Stored items:
(** A first run over readable items leaves every record fresh, and what
    it sent carries the digests the records hold at the end. *)
Lemma hash_loop_readable (w : World) (inputs : list inputItem) :
  forall (st : HashState) (seen : list inputItem),
    never_interrupted (hs_sched st) ->
    Forall not_a_directory inputs ->
    Forall (readable w) inputs ->
    consistent (seen ++ inputs) ->
    Forall (fresh (hs_cache st)) seen ->
    exists st',
      hash_loop w inputs st = (Done, st') /\
      Forall (fresh (hs_cache st')) (seen ++ inputs) /\
      hs_out st' =
        (hs_out st ++
         List.map
           (fun item =>
              hashed_as item
                (Sha1 (FindInCache (hs_cache st') (fullPath item))))
           inputs)%list /\
      (forall j, In j seen ->
         Sha1 (FindInCache (hs_cache st') (fullPath j)) =
         Sha1 (FindInCache (hs_cache st) (fullPath j))).
Proof.
  induction inputs as [|item inputs IH];
    intros st seen Hnever Hdirs Hread Hcons Hseen.
  - destruct (take_choice_never _ Hnever) as (sched' & Hpick & _).
    simpl. rewrite Hpick. eexists. split; [reflexivity|]. simpl.
    rewrite !app_nil_r. auto.
  - destruct (take_choice_never _ Hnever) as (sched' & Hpick & Hnever').
    apply Forall_cons in Hdirs as [Hdir Hdirs].
    apply Forall_cons in Hread as [Hitem Hread].
    destruct (hash_item_readable w item st sched' Hpick Hdir Hitem)
      as (rec & s1 & log1 & Hstep & Hsize & Htime & Hsha).
    simpl hash_loop. rewrite Hstep.
    set (cache1 := <[fullPath item := rec]> (hs_cache st)).
    assert (Hin : In item (seen ++ item :: inputs))
      by (apply in_or_app; right; left; reflexivity).
    (* an item seen before under the same path makes this one fresh *)
    assert (Hsame : forall j, In j seen -> fullPath j = fullPath item ->
                      fresh (hs_cache st) item).
    { intros j Hj Hpath.
      destruct (Hcons j item) as [Hs Ht];
        [apply in_or_app; left; exact Hj | exact Hin | exact Hpath |].
      rewrite Forall_forall in Hseen.
      destruct (Hseen j (proj2 (list_elem_of_In _ _) Hj)) as [Hs' Ht'].
      unfold fresh. rewrite <- Hpath. split; congruence. }
    assert (Hseen1 : Forall (fresh cache1) (seen ++ [item])).
    { apply Forall_app. split.
      - rewrite Forall_forall in Hseen |- *. intros j Hj.
        pose proof (Hseen j Hj) as [Hs Ht].
        apply list_elem_of_In in Hj.
        unfold fresh, cache1. rewrite FindInCache_insert.
        destruct (decide (fullPath item = fullPath j)) as [Hpath|Hne];
          [|split; assumption].
        destruct (Hcons j item) as [Hs' Ht'];
          [apply in_or_app; left; exact Hj | exact Hin | now symmetry |].
        split; congruence.
      - constructor; [|constructor]. unfold fresh, cache1.
        rewrite FindInCache_insert.
        destruct (decide (fullPath item = fullPath item)); [|congruence].
        split; assumption. }
    assert (Hkeep1 : forall j, In j seen ->
              Sha1 (FindInCache cache1 (fullPath j)) =
              Sha1 (FindInCache (hs_cache st) (fullPath j))).
    { intros j Hj. unfold cache1. rewrite FindInCache_insert.
      destruct (decide (fullPath item = fullPath j)) as [Hpath|Hne];
        [|reflexivity].
      rewrite <- Hpath. apply Hsha. apply (Hsame j Hj). now symmetry. }
    match goal with |- context [hash_loop w inputs ?st1] =>
      destruct (IH st1 (seen ++ [item])%list)
        as (st' & Hloop & Hfresh & Hout & Hkeep) end.
    + exact Hnever'.
    + exact Hdirs.
    + exact Hread.
    + rewrite <- app_assoc. exact Hcons.
    + exact Hseen1.
    + exists st'. split; [exact Hloop|]. simpl in Hout, Hkeep.
      split; [rewrite <- app_assoc in Hfresh; exact Hfresh|].
      split.
      * rewrite Hout, <- app_assoc. simpl. do 3 f_equal.
        rewrite (Hkeep item) by (apply in_or_app; right; left; reflexivity).
        unfold cache1. rewrite FindInCache_insert.
        destruct (decide (fullPath item = fullPath item)); congruence.
      * intros j Hj. rewrite (Hkeep j) by (apply in_or_app; left; exact Hj).
        apply Hkeep1, Hj.
Qed.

→ Exercise goal
On how many lines above does "Hsame" occur? Say the number only.

→ Solution
2